Laboratory for Molecular Genetics, Centre for Medical Research and Western Australian Institute for Medical Research, The University of Western Australia, Perth, Australia.
Epilepsia. 2009 Jul;50(7):1679-88. doi: 10.1111/j.1528-1167.2009.02066.x. Epub 2009 Mar 23.
The restricted genetic diversity and homogeneous molecular basis of Mendelian disorders in isolated founder populations have rarely been explored in epilepsy research. Our long-term goal is to explore the genetic basis of epilepsies in one such population, the Gypsies. The aim of this report is the clinical and genetic characterization of a Gypsy family with a partial epilepsy syndrome.

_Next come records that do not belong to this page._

Lemma drop_audio a l : audio_id (alter_first (has_id a) drop_refs l) = audio_id l.
Proof.
  induction l as [|x l IH]; cbn [alter_first audio_id]; [done|]. destruct (has_id a x) eqn:E; cbn [audio_id].
  - rewrite !pick_drop by done. apply andb_prop in E as [Ek _]. rewrite Ek. done.
  - by rewrite IH.
Qed.

Lemma audio_id_app l k : Forall (λ x, of_kind (lit "trak") x = false) k → audio_id (l ++ k) = audio_id l.
Proof.
  intros Hk. induction l as [|x l IH]; cbn [app audio_id]; [|by rewrite IH]. induction Hk as [|x k Hx _ IH]; cbn [audio_id]; [done|]. rewrite Hx, IH. cbn [andb].
  by repeat destruct (pick _ _).
Qed.

Lemma find_has_id_drop a l : is_Some (List.find (has_id a) l) → is_Some (List.find (has_id a) (alter_first (has_id a) drop_refs l)).
Proof. intros H. apply find_alter; [|done]. intros x _ Hx. rewrite Hx. by apply drop_has_id. Qed.

Notation left_over := (strip_tree (put_tree track chapters m)).

Lemma left_over_facts : next_id left_over = id ∧ audio_id left_over = audio_id m ∧ is_Some (List.find (has_id audio) left_over).
Proof.
  rewrite strip_put. set (rest := match pick (lit "udta") m with Some _ => [] | None => [node (lit "udta") []] end).
  assert (Hrest : Forall (λ x, of_kind (lit "trak") x = false) rest) by (unfold rest; destruct (pick _ m); by repeat constructor).
  assert (Hids' : track_ids (alter_first (has_id audio) drop_refs m ++ rest) = track_ids m).
  { rewrite <-(drop_track_ids audio m). unfold track_ids. rewrite List.filter_app, map_app, concat_app.
    assert (List.filter (of_kind (lit "trak")) rest = []) as -> by (unfold rest; by destruct (pick _ m)). by rewrite app_nil_r. }
  unfold next_id. rewrite Hids', audio_id_app, drop_audio by done. split_and!; [done|done|]. destruct (find_has_id_drop audio m Hf) as [x Hx].
  exists x. clear -Hx. induction (alter_first _ _ m) as [|a l IH]; cbn [find app] in *; [done|]. destruct (has_id _ a); [done|auto].
Qed.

Clinical information was collected using semistructured interviews with affected subjects and informants. At least one interictal electroencephalography (EEG) recording was performed for each patient and previous data obtained from records. Neuroimaging included structural magnetic resonance imaging (MRI). Linkage and haplotype analysis was performed using the Illumina IVb Linkage Panel, supplemented with highly informative microsatellites in linked regions and Affymetrix SNP 5.0 array data.

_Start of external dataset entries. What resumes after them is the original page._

(** C11: A remux round trip. A [moov] with one sample table, once its protection markup is
    cleared, is remuxed into a file; the loop that settles its length ends; and the sample table
    of the written file, read back by the parser, lists as many samples with the sizes and
    durations they were given, one after the other, each at the very bytes that were produced
    for it. *)
Theorem remuxed_samples_are_found_again input q f ks fill :
  remuxable input q f ks → total (pw_sample_sizes input) ≤ 2 ^ 62 →
  (∀ i s, fill i = Done s → len s < 2 ^ 32) →
  (∀ i n, pw_sample_sizes input !! i = Some n → ∃ s, fill i = Done s ∧ len s = n) →
  ∃ out at_ ks' samples,
    write_progressive_m4b input fill = Done out
    ∧ holds out at_ (ser (stbl_node ks'))
    ∧ (∀ fuel pos, (length ks' < fuel)%nat →
         ∃ pos', sample_table fuel out (atom_header at_ (stbl_node ks')) pos = Done (samples, pos'))
    ∧ map si_size samples = pw_sample_sizes input ∧ map si_duration samples = pw_durations input ∧ clocked 0 samples
    ∧ ∀ i s, samples !! i = Some s → fill i = Done (slice out (si_offset s) (si_offset s + si_size s)).
Proof.
  intros Hrm Htot Hf Hfill. destruct (round_remuxable input q f ks (total (pw_durations input)) Hrm) as (l1 & l2 & narrow & wide & Hnw & HwU & Hround).
  pose proof Hrm as [Hp _ _ _ _ _ _ _ (Hne & Hu & Hud & Hld & Hlim) _]. assert (HU : U32_MAX = 2 ^ 32 - 1) by done.
  assert (Hnn : Forall (λ s, 0 ≤ s) (pw_sample_sizes input)) by (eapply Forall_impl; [exact Hu|]; cbn; lia).
  destruct (remux_finishes input q f ks fill Hrm Hf Hfill) as (out & Eout & Lout).
  unfold media_start in Lout. change (len build_m4b_ftyp) with 32 in Lout. unfold MDAT_HEADER_LEN in Lout.
  destruct (written_parts input fill out Hnn Hf ltac:(unfold U64_MAX; lia) Eout) as (moov & samples & Er & Eo & Hsl & Hi).
  assert (Hlen : 0 ≤ len moov ≤ U32_MAX).
  { pose proof (len_nonneg moov). rewrite Eo, !len_app, !len_to_be, len_samples, Hsl in Lout. change (len build_m4b_ftyp) with 32 in Lout. change (len (lit "mdat")) with 4 in Lout. lia. }
  destruct (Hround (len moov)) as (kids & E & _ & W & T & Hret); [lia|]. rewrite E in Er. apply Done_inj in Er.
  destruct (retouched_stbl q f _ kids Hp Hret) as (ks' & at_ & Hr & Hh).
  assert (Hold : holds out (40 + at_) (ser (stbl_node ks'))).
  { destruct Hh as (a & c & Ea & <-). rewrite Eo, <-Er. unfold moov_of, boxed. rewrite sers_app, Ea.
    eexists (build_m4b_ftyp ++ be32 _ ++ lit "moov" ++ a), _. split; [by rewrite <-!(assoc_L (++))|].
    rewrite !len_app, len_to_be. change (len build_m4b_ftyp) with 32. change (len (lit "moov")) with 4. lia. }
  destruct (stbl_wf _ f Hp _ W) as [_ Wk]. pose proof (retouched_wf _ _ Hr Wk) as Wk'.
  set (offsets := laid_out input (len moov)) in *. assert (Hlo : length offsets = length (pw_sample_sizes input)) by apply length_lay_out.
  destruct (timed_samples_spec offsets 0 0 _ _ Hlo Hld) as (To & Ts & Td & Tc). cbv zeta in To, Ts, Td, Tc.
  exists out, (40 + at_), ks', (timed_samples 0 0 offsets (pw_sample_sizes input) (pw_durations input)). split_and!; [done|done| |done..|].
  - intros fuel pos Hfuel. destruct (stbl_in_file out (40 + at_) ks' fuel) as [Hin ->]; [done|done|unfold I64_MAX; lia|done|].
    apply sample_table_back; [done|by apply tabled_tables, (tabled_retouched _ _ _ _ _ Hr)|done|done|done| | |done|done].
    + intros En. rewrite En in Hlo. by destruct (pw_sample_sizes input).
    + apply lay_out_range; [|done]. unfold media_start. change (len build_m4b_ftyp) with 32. unfold MDAT_HEADER_LEN. lia.
  - intros i s Hs. assert (Ho : offsets !! i = Some (si_offset s)) by (rewrite <-To; change (map ?f ?l) with (f <$> l); by rewrite list_lookup_fmap, Hs).
    assert (Hsz : pw_sample_sizes input !! i = Some (si_size s)) by (rewrite <-Ts; change (map ?f ?l) with (f <$> l); by rewrite list_lookup_fmap, Hs).
    rewrite <-Hsl in Hsz. apply list_lookup_fmap_Some in Hsz as (x & -> & Hx). destruct (Hi i _ x Ho Hx) as [-> ->]. done.
Qed.

(** ** A file the parser does not come back from *)

(** A box whose 64-bit size leads from behind [pre] around to the start of the file. *)
Definition wrapping (pre : list tbox) (kind rest : bytes) : bytes :=
  tsers pre ++ be32 1 ++ kind ++ be64 (2 ^ 64 - len (tsers pre)) ++ rest.

Lemma wrapping_header pre kind rest : length kind = 4%nat → 8 ≤ len (tsers pre) ≤ I64_MAX →
  let file := wrapping pre kind rest in
  let pos := len (tsers pre) in
  pos + 16 ≤ len file ∧ read_box_header file pos = Done (mk_BoxHeader pos (2 ^ 64 - pos) 16 kind, pos + 16).
Proof.
  intros Hk Hp file pos. assert (HI : I64_MAX = 2 ^ 63 - 1) by done. assert (Hk4 : len kind = 4) by (unfold len; lia).
  assert (Hh : holds file pos (be32 1 ++ kind ++ be64 (2 ^ 64 - pos))).
  { exists (tsers pre), rest. unfold file, wrapping. by rewrite <-!(assoc_L (++)). }
  pose proof (holds_bounds _ _ _ Hh) as [_ Hb]. rewrite !len_app, !len_to_be, Hk4 in Hb. split; [lia|].
  apply holds_app in Hh as [H1 [H2 H3]%holds_app]. rewrite len_to_be in H2, H3. rewrite Hk4 in H3. change (Z.of_nat 4) with 4 in *.
  unfold read_box_header. rewrite (rbind_step _ _ _ pos pos) by done.
  rewrite (rbind_step _ _ _ 1 (pos + 4)) by (by apply read_u32_holds).
  rewrite (rbind_step _ _ _ kind (pos + 4 + 4)) by (by apply read_bytes_holds). change (1 =? 1) with true. cbv iota.
  rewrite (rbind_step _ _ _ (2 ^ 64 - pos, 16) (pos + 4 + 4 + 8)).
  2:{ rewrite (rbind_step _ _ _ (2 ^ 64 - pos) (pos + 4 + 4 + 8)); [done|]. apply read_u64_holds; [done|unfold pos in *; lia]. }
  cbv beta iota. rewrite (proj2 (Z.ltb_ge _ _)) by (unfold pos in *; lia). unfold rret. do 2 f_equal. lia.
Qed.

(** A walk over leading boxes is stuck when it is stuck behind them. *)
Lemma top_boxes_spin file l : ∀ fuel pos ftyp moov mdat p,
  forallb tb_ok l = true → holds file pos (tsers l) → len file + 8 ≤ I64_MAX →
  (∀ fuel' ftyp moov mdat p, (fuel' ≤ fuel)%nat → top_boxes file fuel' (pos + len (tsers l)) ftyp moov mdat p = Spin) →
  top_boxes file fuel pos ftyp moov mdat p = Spin.
Proof.
  assert (HI : I64_MAX = 2 ^ 63 - 1) by done.
  induction l as [|b l IH]; intros fuel pos ftyp moov mdat p Hok Hh Hm Hsp.
  { change (len (tsers [])) with 0 in Hsp. rewrite Z.add_0_r in Hsp. by apply Hsp. }
  destruct fuel as [|fuel]; [done|]. cbn [top_boxes]. apply forallb_cons in Hok as [Hb Hok]. rewrite tsers_cons in *. rewrite len_app in *.
  pose proof (tser_pos _ Hb). pose proof (holds_bounds _ _ _ Hh) as Hbd. rewrite len_app in Hbd. pose proof (len_nonneg (tsers l)).
  apply holds_app in Hh as [Hh Hl]. rewrite u64_add_small, (proj2 (Z.ltb_ge _ _)) by lia.
  rewrite (rbind_step _ _ _ () pos) by (apply seek_ok; lia). rewrite (rbind_step _ _ _ _ _ (read_header _ _ _ Hh Hb)). cbv zeta.
  cbn [header_at bh_size]. rewrite (proj2 (Z.eqb_neq _ _)) by lia. unfold bh_end. cbn [header_at bh_start bh_size].
  rewrite u64_add_small by lia. apply IH; [done|done|done|]. intros fuel' ftyp' moov' mdat' p' Hf. rewrite <-Z.add_assoc. apply Hsp. lia.
Qed.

We observed an early-onset partial epilepsy syndrome with seizure semiology strongly suggestive of temporal lobe epilepsy (TLE), with mild intellectual deficit co-occurring in a large proportion of the patients. Psychiatric morbidity was common in the extended pedigree but did not cosegregate with epilepsy. Linkage analysis definitively excluded previously reported loci, and identified a novel locus on 5q31.3-q32 with an logarithm of the odds (LOD) score of 3 corresponding to the expected maximum in this family.
The syndrome can be classified as familial temporal lobe epilepsy (FTLE) or possibly a new syndrome with mild intellectual deficit. The linked 5q region does not contain any ion channel-encoding genes and is thus likely to contribute new knowledge about epilepsy pathogenesis. Identification of the mutation in this family and in additional patients will define the full phenotypic spectrum.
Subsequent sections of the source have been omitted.